**** RECORD EXCERPTS ****

(** X8.  [makeMuxer] calls no factory, returns no error and does not panic, for
    any list and any host: it leaves the state as it found it, and what it
    returns depends on nothing but whether the list is empty. *)
Theorem makeMuxer_calls_no_factory h (muxs : list (@MsMuxC W)) s :
  makeMuxer h muxs s =
  (s, Done (Some (MsmuxTransport
                    match muxs with
                    | [] => []
                    | _ => [("/yamux/1.0.0", Some yamux_DefaultTransport);
                            ("/mplex/6.3.0", Some mplex_DefaultTransport)]
                    end), None)).
Proof.
  destruct muxs as [|m rest]; [done|]. by rewrite makeMuxer_nonempty.
Qed.

(** X9.  A panic of a factory is the panic of the aggregator: when the
    factories before some entry return accepted components and the factory
    of that entry panics, the aggregator panics with the same message, in
    the state the factory left, and calls no later factory. *)
Theorem factory_panic_stops_the_aggregator h u s :
  (forall (pre : list (@TptC W)) f post w1 ts w' msg,
     all_succeed (fun tC : TptC => tC h u) any_component pre (user s) w1 ts ->
     f h u w1 = (w', Panic msg) ->
     makeTransports h u (pre ++ f :: post) s =
     ({| user := w'; calls := calls s ++ seq 0 (S (length pre)) |}, Panic msg))
  /\ (forall (pre : list (@MsSecC W)) c post w1 ts w' msg,
     all_succeed (fun c => MsSecC_SecC c h) not_insecure pre (user s) w1 ts ->
     MsSecC_SecC c h w1 = (w', Panic msg) ->
     makeSecurityTransport h (pre ++ c :: post) s =
     ({| user := w'; calls := calls s ++ seq 0 (S (length pre)) |}, Panic msg)).
Proof.
  split.
  - intros pre f post w1 ts w' msg Hall Hpanic.
    rewrite makeTransports_nonempty by (by destruct pre).
    by apply makeTransports_loop_panic with w1 ts.
  - intros pre c post w1 ts w' msg Hall Hpanic.
    rewrite makeSecurityTransport_nonempty by (by destruct pre).
    by apply makeSecurityTransport_loop_panic with w1 ts.
Qed.

(** ** Components given ready-made, from the normaliser to the aggregator *)

Lemma built_transports_all_succeed h u (vs : list value) (tpts : list (@TptC W)) w :
  Forall2 (fun v tC => TransportConstructor (DValue v) = Done (Some tC, None))
          vs tpts ->
  all_succeed (fun tC : TptC => tC h u) any_component tpts w w (Some <$> vs).
Proof.
  induction 1 as [|v tC vs tpts Hnorm _ IH]; [constructor|].
  rewrite fmap_cons. apply all_succeed_cons with w; [|done|done].
  unfold TransportConstructor in Hnorm. simpl in Hnorm.
  destruct (implements (dynType v) transport_Transport);
    [|by destruct (decide (kind (dynType v) ≠ reflect.Func))].
  by injection Hnorm as <-.
Qed.

(** X10.  Transports that are given ready-made come back as they were given: when
    every entry of a list that is not empty is what [TransportConstructor]
    returned for a value, [makeTransports] returns these values, in the
    order of the list, with no error, and leaves the caller's state
    untouched. *)
Theorem built_transports_are_returned h u (vs : list value)
    (tpts : list (@TptC W)) s :
  vs ≠ [] ->
  Forall2 (fun v tC => TransportConstructor (DValue v) = Done (Some tC, None))
          vs tpts ->
  makeTransports h u tpts s =
  ({| user := user s; calls := calls s ++ seq 0 (length vs) |},
   Done (Some (Some <$> vs), None)).
Proof.
  intros Hne Hnorm.
  rewrite (Forall2_length _ _ _ Hnorm).
  apply makeTransports_all.
  - intros ->. apply Forall2_nil_inv_r in Hnorm. done.
  - by apply built_transports_all_succeed.
Qed.

Lemma built_secure_all_succeed h (vs : list (string * value))
    (secs : list (@MsSecC W)) w :
  Forall2 (fun p c => MsSecC_ID c = p.1 /\
             SecurityConstructor (DValue p.2) = Done (Some (MsSecC_SecC c), None))
          vs secs ->
  Forall (fun p => dynType p.2 ≠ insecure_Transport_ptr) vs ->
  all_succeed (fun c => MsSecC_SecC c h) not_insecure secs w w (Some <$> vs.*2)
  /\ zip (MsSecC_ID <$> secs) (Some <$> vs.*2) =
     (fun p => (p.1, Some p.2)) <$> vs.
Proof.
  induction 1 as [|[id v] [f id'] vs secs [Hid Hnorm] _ IH];
    intros Htypes; [split; [constructor|done]|].
  apply Forall_cons in Htypes as [Htype Htypes].
  destruct (IH Htypes) as [Hall Hzip].
  simpl in Hid, Hnorm, Htype. subst id'. rewrite !fmap_cons.
  cbn [zip_with fst snd MsSecC_ID MsSecC_SecC].
  split; [|by rewrite Hzip].
  apply all_succeed_cons with w; [| |done]; cbn [MsSecC_SecC].
  - unfold SecurityConstructor in Hnorm. simpl in Hnorm.
    destruct (implements (dynType v) security_Transport);
      [|by destruct (decide (kind (dynType v) ≠ reflect.Func))].
    by injection Hnorm as <-.
  - unfold not_insecure. simpl. by rewrite bool_decide_eq_false_2.
Qed.

(** X11.  Secure channels that are given ready-made are installed as they were
    given: when every entry of a list that is not empty carries what
    [SecurityConstructor] returned for a value, and none of the values is a
    [*insecure.Transport], [makeSecurityTransport] returns a dispatcher
    that holds exactly these values under the IDs of the list, in the order
    of the list, with no error, and leaves the caller's state untouched. *)
Theorem built_secure_channels_are_installed h (vs : list (string * value))
    (secs : list (@MsSecC W)) s :
  vs ≠ [] ->
  Forall2 (fun p c => MsSecC_ID c = p.1 /\
             SecurityConstructor (DValue p.2) = Done (Some (MsSecC_SecC c), None))
          vs secs ->
  Forall (fun p => dynType p.2 ≠ insecure_Transport_ptr) vs ->
  makeSecurityTransport h secs s =
  ({| user := user s; calls := calls s ++ seq 0 (length vs) |},
   Done (Some (SSMuxer ((fun p => (p.1, Some p.2)) <$> vs)), None)).
Proof.
  intros Hne Hnorm Htypes.
  destruct (built_secure_all_succeed h vs secs (user s) Hnorm Htypes)
    as [Hall Hzip].
  rewrite makeSecurityTransport_nonempty.
  - rewrite (makeSecurityTransport_loop_all h secs 0 [] s (user s) _ Hall).
    simpl. by rewrite Hzip, (Forall2_length _ _ _ Hnorm).
  - intros ->. apply Forall2_nil_inv_r in Hnorm. done.
Qed.

End Aggregators.

(** * Further properties of the normalisers *)

Section Normalisers.
Context {W : Type}.

(** ** What a normaliser accepts *)

(** Past the type assertion, no normaliser returns a factory: the test of
    the kind refuses what is not a function, and the check of the results
    accepts no function. *)
Lemma TransportConstructor_function_path (x : @descriptor W) :
  assert_iface transport_Transport (as_interface x) = None ->
  match TransportConstructor x with
  | Done (None, Some _) | Panic _ => True
  | Done _ => False
  end.
Proof.
  intros Hassert. unfold TransportConstructor. rewrite Hassert.
  destruct (Type_of x) as [t|msg]; simpl; [|done].
  destruct (decide (kind t ≠ reflect.Func)); [done|].
  destruct (as_function x) as [f|]; [|done].
  rewrite check_results_eq.
  by destruct (Out f) as [|out0 [|out1 [|out2 rest]]].
Qed.

Lemma SecurityConstructor_function_path (x : @descriptor W) :
  assert_iface security_Transport (as_interface x) = None ->
  match SecurityConstructor x with
  | Done (None, Some _) | Panic _ => True
  | Done _ => False
  end.
Proof.
  intros Hassert. unfold SecurityConstructor. rewrite Hassert.
  destruct (Type_of x) as [t|msg]; simpl; [|done].
  destruct (decide (kind t ≠ reflect.Func)); [done|].
  destruct (as_function x) as [f|]; [|done].
  rewrite check_results_eq.
  by destruct (Out f) as [|out0 [|out1 [|out2 rest]]].
Qed.

Lemma MuxerConstructor_function_path (x : @descriptor W) :
  assert_iface mux_Transport (as_interface x) = None ->
  match MuxerConstructor x with
  | Done (None, Some _) | Panic _ => True
  | Done _ => False
  end.
Proof.
  intros Hassert. unfold MuxerConstructor. rewrite Hassert.
  destruct (Type_of x) as [t|msg]; simpl; [|done].
  destruct (decide (kind t ≠ reflect.Func)); [done|].
  destruct (as_function x) as [f|]; [|done].
  rewrite check_results_eq.
  by destruct (Out f) as [|out0 [|out1 [|out2 rest]]].
Qed.

Lemma assert_iface_Some (I : rtype) (x : option value) (t : value) :
  assert_iface I x = Some t <->
  x = Some t /\ implements (dynType t) I = true.
Proof.
  unfold assert_iface. destruct x as [v|]; [|by split; [|intros []]].
  destruct (implements (dynType v) I) eqn:Himpl.
  - split; [by intros [= <-]|by intros [[= <-] _]].
  - split; [done|]. intros [[= <-] Htrue]. congruence.
Qed.

(** X12.  A normaliser returns a factory exactly for the descriptors that,
    as interface values, pass its type assertion: values whose type
    implements the interface of its kind, functions of a named function
    type with the methods of the interface among them.  It returns none
    for [nil], for any other value, or by way of the checks it makes on a
    function. *)
Theorem only_built_components_are_accepted (x : @descriptor W) :
  ((exists d e, TransportConstructor x = Done (Some d, e)) <->
   (exists v, as_interface x = Some v
              /\ implements (dynType v) transport_Transport = true))
  /\ ((exists d e, SecurityConstructor x = Done (Some d, e)) <->
   (exists v, as_interface x = Some v
              /\ implements (dynType v) security_Transport = true))
  /\ ((exists d e, MuxerConstructor x = Done (Some d, e)) <->
   (exists v, as_interface x = Some v
              /\ implements (dynType v) mux_Transport = true)).
Proof.
  split; [|split]; split.
  - intros (d & e & Hnorm).
    destruct (assert_iface transport_Transport (as_interface x)) as [t|] eqn:Ha.
    + exists t. by apply assert_iface_Some.
    + apply TransportConstructor_function_path in Ha.
      by rewrite Hnorm in Ha.
  - intros (v & Hv & Himpl). unfold TransportConstructor.
    rewrite (proj2 (assert_iface_Some _ _ v)) by done. by eexists _, _.
  - intros (d & e & Hnorm).
    destruct (assert_iface security_Transport (as_interface x)) as [t|] eqn:Ha.
    + exists t. by apply assert_iface_Some.
    + apply SecurityConstructor_function_path in Ha.
      by rewrite Hnorm in Ha.
  - intros (v & Hv & Himpl). unfold SecurityConstructor.
    rewrite (proj2 (assert_iface_Some _ _ v)) by done. by eexists _, _.
  - intros (d & e & Hnorm).
    destruct (assert_iface mux_Transport (as_interface x)) as [t|] eqn:Ha.
    + exists t. by apply assert_iface_Some.
    + apply MuxerConstructor_function_path in Ha.
      by rewrite Hnorm in Ha.
  - intros (v & Hv & Himpl). unfold MuxerConstructor.
    rewrite (proj2 (assert_iface_Some _ _ v)) by done. by eexists _, _.
Qed.

(** X13.  A normaliser that returns hands back a factory or an error, never both
    and never neither. *)
Theorem normalisers_return_factory_or_error (x : @descriptor W) :
  match TransportConstructor x with
  | Done (Some _, None) | Done (None, Some _) | Panic _ => True
  | Done _ => False
  end
  /\ match SecurityConstructor x with
     | Done (Some _, None) | Done (None, Some _) | Panic _ => True
     | Done _ => False
     end
  /\ match MuxerConstructor x with
     | Done (Some _, None) | Done (None, Some _) | Panic _ => True
     | Done _ => False
     end.
Proof.
  split; [|split].
  - destruct (assert_iface transport_Transport (as_interface x)) as [t|] eqn:Ha.
    + unfold TransportConstructor. by rewrite Ha.
    + apply TransportConstructor_function_path in Ha.
      by destruct (TransportConstructor x) as [[[d|] [e|]]|msg].
  - destruct (assert_iface security_Transport (as_interface x)) as [t|] eqn:Ha.
    + unfold SecurityConstructor. by rewrite Ha.
    + apply SecurityConstructor_function_path in Ha.
      by destruct (SecurityConstructor x) as [[[d|] [e|]]|msg].
  - destruct (assert_iface mux_Transport (as_interface x)) as [t|] eqn:Ha.
    + unfold MuxerConstructor. by rewrite Ha.
    + apply MuxerConstructor_function_path in Ha.
      by destruct (MuxerConstructor x) as [[[d|] [e|]]|msg].
Qed.

(** ** The edges of a deferred factory *)

Lemma mapM_id_None (l : list (option value)) :
  None ∈ l -> mapM id l = None.
Proof.
  induction l as [|[a|] rest IH]; intros Hin.
  - by apply elem_of_nil in Hin.
  - apply elem_of_cons in Hin as [?|Hin]; [done|].
    cbn [mapM]. by rewrite (IH Hin).
  - done.
Qed.

(** X14.  A function that returns a [nil] component and no error makes its
    deferred factory panic, after the function has run: the aggregator gets
    no component and no error from it. *)
Theorem nil_component_makes_the_factory_panic {C : Type} (I : rtype)
    (v : @gofunc W) (news : list (C -> option value)) (ctx : C)
    (args : list value) (w w' : W) :
  (fun new => new ctx) <$> news = Some <$> args ->
  Forall2 (fun a T => assignable (dynType a) T = true) args (In v) ->
  body v args w = (w', Done [None]) \/ body v args w = (w', Done [None; None]) ->
  deferred I v (Some <$> news) ctx w =
  (w', Panic ("interface conversion: interface is not " ++ str I)).
Proof.
  intros Hargs Htypes Hbody.
  rewrite (deferred_calls I v news ctx args) by done.
  by destruct Hbody as [-> | ->].
Qed.

(** X15.  When the host has no value for one of the parameters (an extraction
    function returns [nil], as for a key that the peerstore lacks), the
    deferred factory panics in [reflect] and the function of the caller is
    not called: the state is untouched. *)
Theorem missing_value_makes_the_factory_panic {C : Type} (I : rtype)
    (v : @gofunc W) (news : list (C -> option value)) (ctx : C) (w : W) :
  length news = length (In v) ->
  None ∈ (fun new => new ctx) <$> news ->
  deferred I v (Some <$> news) ctx w =
  (w, Panic "reflect: Call using zero Value argument").
Proof.
  intros Hlen Hnil. unfold deferred, lift, mbind, user_code_bind.
  rewrite make_arguments_filled. unfold Call.
  rewrite decide_True by (by rewrite length_fmap).
  by rewrite mapM_id_None.
Qed.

****

### WHAT YOU ARE ASKED TO DO
Would you print exactly the lines from the first line of the entries above through the line that has "returns depends on", both included, and stop there?

### TASK ANSWER
(** X8.  [makeMuxer] calls no factory, returns no error and does not panic, for
    any list and any host: it leaves the state as it found it, and what it
    returns depends on nothing but whether the list is empty. *)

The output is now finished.